-- Opening Marker --

(* ===== verification/_CoqProject ===== *)
-Q . S2P
Prelude.v
GoStrings.v
GoFloat.v
GoTime.v
Json.v
GoText.v
GoHttp.v
GoSha256.v
Message.v
Framing.v
RingBuffer.v
GoIO.v
WAL.v
DLQ.v
Router.v
Bridges.v
Server.v
Restart.v
Client.v
Api.v
Escalations.v
Kubectl.v
Samples.v
Rules.v
OpsIntent.v
Webhook.v
AgentRuntime.v
MockMode.v
Discord.v
Slack.v
SidecarMain.v
Conversation.v
SlackEvents.v
Signet.v
ClawOps.v
OpenEscalations.v
GoDuration.v
Registry.v
Kube.v
AutoUpdate.v
PodBuilder.v
Validator.v
Channel.v
StatefulSet.v
Composition.v
TestRuntime.v
SubResources.v
GoFloatText.v
ConfigMerge.v
SdkClient.v
ClawInit.v
Companion.v
ClawStore.v
Snapshots.v
ClawController.v
Repair.v
ClawConverge.v
Metrics.v
ChannelController.v
SelfConfig.v
Operator.v
(* ===== verification/GoFloat.v ===== *)
(** * IEEE 754 binary64, the arithmetic behind Go's [float64]

    The bus compares fill ratios computed in [float64].  The model uses the
    executable specification floats of the standard library at precision 53
    and maximal exponent 1024, so a ratio is rounded exactly as the program
    rounds it. *)

From Stdlib Require Import SpecFloat.
From S2P Require Import Prelude.

Abbreviation float64 := spec_float.

(** [float64(n)] for an integer [n]: round to nearest, ties to even. *)
Definition of_int (n : Z) : float64 := binary_normalize 53 1024 n 0 false.

(** [x / y], [x <= y], [x < y] on [float64]; a NaN compares false. *)
Definition fdiv (x y : float64) : float64 := SFdiv 53 1024 x y.
Definition fle (x y : float64) : bool := SFleb x y.
Definition flt (x y : float64) : bool := SFltb x y.
Definition fge (x y : float64) : bool := fle y x.
Definition fgt (x y : float64) : bool := flt y x.

(** The decimal literals [0.8], [0.3] and [1.0] as the compiler rounds them. *)
Definition f0 : float64 := S754_zero false.
Definition f0_8 : float64 := S754_finite false 7205759403792794 (-53).
Definition f0_3 : float64 := S754_finite false 5404319552844595 (-54).
Definition f1_0 : float64 := of_int 1.

(** The literals are the correctly rounded quotients. *)
Lemma f0_8_rounded : f0_8 = fdiv (of_int 8) (of_int 10).
Proof. vm_compute. reflexivity. Qed.

Lemma f0_3_rounded : f0_3 = fdiv (of_int 3) (of_int 10).
Proof. vm_compute. reflexivity. Qed.

Lemma of_int_0 : of_int 0 = f0.
Proof. reflexivity. Qed.

(** An executable sweep: a boolean property of every [n < k]. *)
Definition all_below (k : nat) (f : nat -> bool) : bool := forallb f (seq 0 k).

Lemma all_below_spec k f n : all_below k f = true -> (n < k)%nat -> f n = true.
Proof.
  intros H Hn. unfold all_below in H. rewrite forallb_forall in H.
  apply H. apply in_seq. lia.
Qed.
Theorem parse_format_nano t : year_ok t = true -> parse_rfc3339 (format_nano t) = Some t.
Proof.
  unfold year_ok, format_nano.
  destruct (civil (t / ns_per_day)) as [[y m] d] eqn:Hc. intros Hy%between_spec.
  destruct (civil_days _ _ _ _ Hc) as (Hm & Hd & Hdays).
  assert (days_in m y <= 31) as Hmax by (unfold days_in; repeat case_if; lia).
  set (r := t mod ns_per_day). set (s := r / ns_per_s).
  assert (0 <= r < ns_per_day) as Hr by (apply Z.mod_pos_bound; done).
  assert (0 <= r mod ns_per_s < 1000000000) as Hn by (apply Z.mod_pos_bound; done).
  assert (0 <= s < 86400) as Hs.
  { split; [apply Z.div_pos; done || lia|]. apply Z.div_lt_upper_bound; [done|]. unfold ns_per_day in Hr. lia. }
  assert (0 <= s / 3600 <= 23) as Hh.
  { split; [apply Z.div_pos; lia|]. assert (s / 3600 < 24); [|lia]. apply Z.div_lt_upper_bound; lia. }
  pose proof (Z.mod_pos_bound (s / 60) 60 ltac:(lia)). pose proof (Z.mod_pos_bound s 60 ltac:(lia)).
  unfold parse_rfc3339.
  rewrite read_fixed_fixed by lia. cbn [base.mbind option_bind app]. rewrite read_char_cons. cbn [base.mbind option_bind].
  rewrite read_fixed_fixed by lia. cbn [base.mbind option_bind app]. rewrite read_char_cons. cbn [base.mbind option_bind].
  rewrite read_fixed_fixed by lia. cbn [base.mbind option_bind app]. rewrite read_char_cons. cbn [base.mbind option_bind].
  rewrite read_fixed_fixed by lia. cbn [base.mbind option_bind app]. rewrite read_char_cons. cbn [base.mbind option_bind].
  rewrite read_fixed_fixed by lia. cbn [base.mbind option_bind app]. rewrite read_char_cons. cbn [base.mbind option_bind].
  rewrite read_fixed_fixed by lia. cbn [base.mbind option_bind].
  rewrite parse_frac_format by done. cbn [base.mbind option_bind parse_zone].
  rewrite ascii_eqb_refl, Hdays.
  pose proof (Z.div_mod t ns_per_day ltac:(done)).
  pose proof (Z.div_mod r ns_per_s ltac:(done)).
  assert (s / 3600 * 3600 + s / 60 mod 60 * 60 + s mod 60 = s) as Hsum.
  { pose proof (Z.div_mod s 60 ltac:(lia)). pose proof (Z.div_mod (s / 60) 60 ltac:(lia)).
    rewrite Z.div_div in * by lia. change (60 * 60) with 3600 in *. lia. }
  cbn [base.mbind option_bind]. f_equal. rewrite Z.sub_0_r, Hsum. subst s r. lia.
Qed.

(** Formatted instants are not ordered like the instants: the fraction ".1Z"
    follows ".12Z" in the order of strings. *)
Example format_not_monotone :
  100000000 < 120000000 /\
  bytes_lt (format_nano 100000000) (format_nano 120000000) = false /\
  bytes_lt (format_nano 120000000) (format_nano 100000000) = true.
Proof. vm_compute. done. Qed.

(** The layout [RFC3339] has no fraction. *)
Definition trunc_s (t : Z) : Z := t / ns_per_s * ns_per_s.
Definition format_rfc3339 (t : Z) : bytes := format_nano (trunc_s t).

(** [a.Sub(b)] saturates at the bounds of a duration. *)
Definition time_sub (a b : Z) : Z := Z.max (- 2 ^ 63) (Z.min (2 ^ 63 - 1) (a - b)).
(** Key folding: keys are matched exactly or else without regard to case,
    with the two non-ASCII letters that fold to ASCII ones. *)
Definition fold_tok (t : tok) : bytes :=
  match t with
  | TAscii c => [if between 65 (code c) 90 then chr (code c + 32) else c]
  | TRune [a; b] => if (code a =? 197) && (code b =? 191) then ["s"%char] else [a; b]
  | TRune [a; b; c] =>
      if (code a =? 226) && (code b =? 132) && (code c =? 170) then ["k"%char] else [a; b; c]
  | t => tok_bytes t
  end.
Definition fold_key (k : bytes) : bytes := flat_map fold_tok (runes k).

(** The field a key selects among the field names of a struct. *)
Definition find_key (names : list string) (k : bytes) : option string :=
  match find_first (fun n => bool_decide (bytes_of n = k)) names with
  | Some n => Some n
  | None => find_first (fun n => bool_decide (fold_key (bytes_of n) = fold_key k)) names
  end.

Section Struct.
Context {A : Type} (names : list string) (set : string -> json -> A -> option A).

(** Members in order; unknown keys are skipped, later members override. *)
Fixpoint dec_members (l : list (bytes * json)) (a : A) : option A :=
  match l with
  | [] => Some a
  | (k, v) :: l' =>
      match unquote k with
      | None => None
      | Some k' =>
          match find_key names k' with
          | None => dec_members l' a
          | Some n => set n v a ≫= dec_members l'
          end
      end
  end.

Definition dec_struct (v : json) (zero : A) : option A :=
  match v with
  | JNull => Some zero
  | JObj l => dec_members l zero
  | _ => None
  end.

Lemma dec_members_app l l' a :
  dec_members (l ++ l') a = dec_members l a ≫= dec_members l'.
Proof.
  revert a. induction l as [|[k v] l IH]; intros a; cbn; [done|].
  destruct (unquote k) as [k'|]; [|done]. destruct (find_key names k') as [n|]; [|done].
  destruct (set n v a); cbn; auto.
Qed.

(** A member written by [json.Marshal] reaches its field. *)
Lemma dec_members_field k v l a :
  unquote (bytes_of k) = Some (bytes_of k) -> find_key names (bytes_of k) = Some k ->
  dec_members (field k v :: l) a = set k v a ≫= dec_members l.
Proof. intros H1 H2. cbn [dec_members field]. by rewrite H1, H2. Qed.
End Struct.

Lemma dec_str_json s old : valid_utf8 (bytes_of s) = true -> dec_str (str_json s) old = Some s.
Proof.
  intros H. unfold dec_str, str_json. rewrite unquote_quote by done.
  cbn. by rewrite String.string_of_list_ascii_of_string.
Qed.

(** What a component asks of its codec: what it writes it reads back, up to
    the normalisation the encoding performs, and a document is one line. *)
Class JsonCodec (A : Type) := {
  marshal : A -> option bytes;
  unmarshal : bytes -> option A;
  json_ok : A -> Prop;
  json_norm : A -> A;
}.

Class JsonLaws (A : Type) `{JsonCodec A} := {
  marshal_unmarshal a b : json_ok a -> marshal a = Some b -> unmarshal b = Some (json_norm a);
  marshal_no_ctl a b : json_ok a -> marshal a = Some b -> no_ctl b = true;
  marshal_prefix_free a p q :
    json_ok a -> marshal a = Some (p ++ q) -> q <> [] -> unmarshal p = None;
  json_norm_idem a : json_norm (json_norm a) = json_norm a;
}.

(** The codec of a struct: an encoder into objects and a decoder from
    documents. *)
Section StructCodec.
Context {A : Type} (enc : A -> option (list (bytes * json))) (dec : json -> option A)
  (ok : A -> Prop) (norm : A -> A).

Definition struct_codec : JsonCodec A := {|
  marshal a := (fun l => print (JObj l)) <$> enc a;
  unmarshal b := parse b ≫= dec;
  json_ok := ok;
  json_norm := norm;
|}.

Lemma struct_laws :
  (forall a l, ok a -> enc a = Some l ->
     wf_json (JObj l) = true /\ dec (JObj l) = Some (norm a)) ->
  (forall a, norm (norm a) = norm a) ->
  @JsonLaws A struct_codec.
Proof.
  intros H Hidem. split; unfold struct_codec; cbn [marshal unmarshal json_ok json_norm]; [..|done].
  - intros a b Hok. destruct (enc a) as [l|] eqn:E; [|done]. intros <-%Some_inj.
    destruct (H a l Hok E) as [Hwf Hdec]. by rewrite parse_print.
  - intros a b Hok. destruct (enc a) as [l|] eqn:E; [|done]. intros <-%Some_inj.
    destruct (H a l Hok E) as [Hwf Hdec]. by apply print_no_ctl.
  - intros a p q Hok. destruct (enc a) as [l|] eqn:E; [|done]. intros Hp%Some_inj Hq.
    destruct (H a l Hok E) as [Hwf Hdec]. by rewrite (parse_prefix_free l p q).
Qed.

(** Decoding is defined on documents only. *)
Lemma unmarshal_nil : @unmarshal A struct_codec [] = None.
Proof. done. Qed.
End StructCodec.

-- Closing Marker --

* **Problem description**
Please return the lines above exactly, from the first one down to the line with "Definition of_int (n", and stop after that line.

* **Expected answer**
(* ===== verification/_CoqProject ===== *)
-Q . S2P
Prelude.v
GoStrings.v
GoFloat.v
GoTime.v
Json.v
GoText.v
GoHttp.v
GoSha256.v
Message.v
Framing.v
RingBuffer.v
GoIO.v
WAL.v
DLQ.v
Router.v
Bridges.v
Server.v
Restart.v
Client.v
Api.v
Escalations.v
Kubectl.v
Samples.v
Rules.v
OpsIntent.v
Webhook.v
AgentRuntime.v
MockMode.v
Discord.v
Slack.v
SidecarMain.v
Conversation.v
SlackEvents.v
Signet.v
ClawOps.v
OpenEscalations.v
GoDuration.v
Registry.v
Kube.v
AutoUpdate.v
PodBuilder.v
Validator.v
Channel.v
StatefulSet.v
Composition.v
TestRuntime.v
SubResources.v
GoFloatText.v
ConfigMerge.v
SdkClient.v
ClawInit.v
Companion.v
ClawStore.v
Snapshots.v
ClawController.v
Repair.v
ClawConverge.v
Metrics.v
ChannelController.v
SelfConfig.v
Operator.v
(* ===== verification/GoFloat.v ===== *)
(** * IEEE 754 binary64, the arithmetic behind Go's [float64]

    The bus compares fill ratios computed in [float64].  The model uses the
    executable specification floats of the standard library at precision 53
    and maximal exponent 1024, so a ratio is rounded exactly as the program
    rounds it. *)

From Stdlib Require Import SpecFloat.
From S2P Require Import Prelude.

Abbreviation float64 := spec_float.

(** [float64(n)] for an integer [n]: round to nearest, ties to even. *)
Definition of_int (n : Z) : float64 := binary_normalize 53 1024 n 0 false.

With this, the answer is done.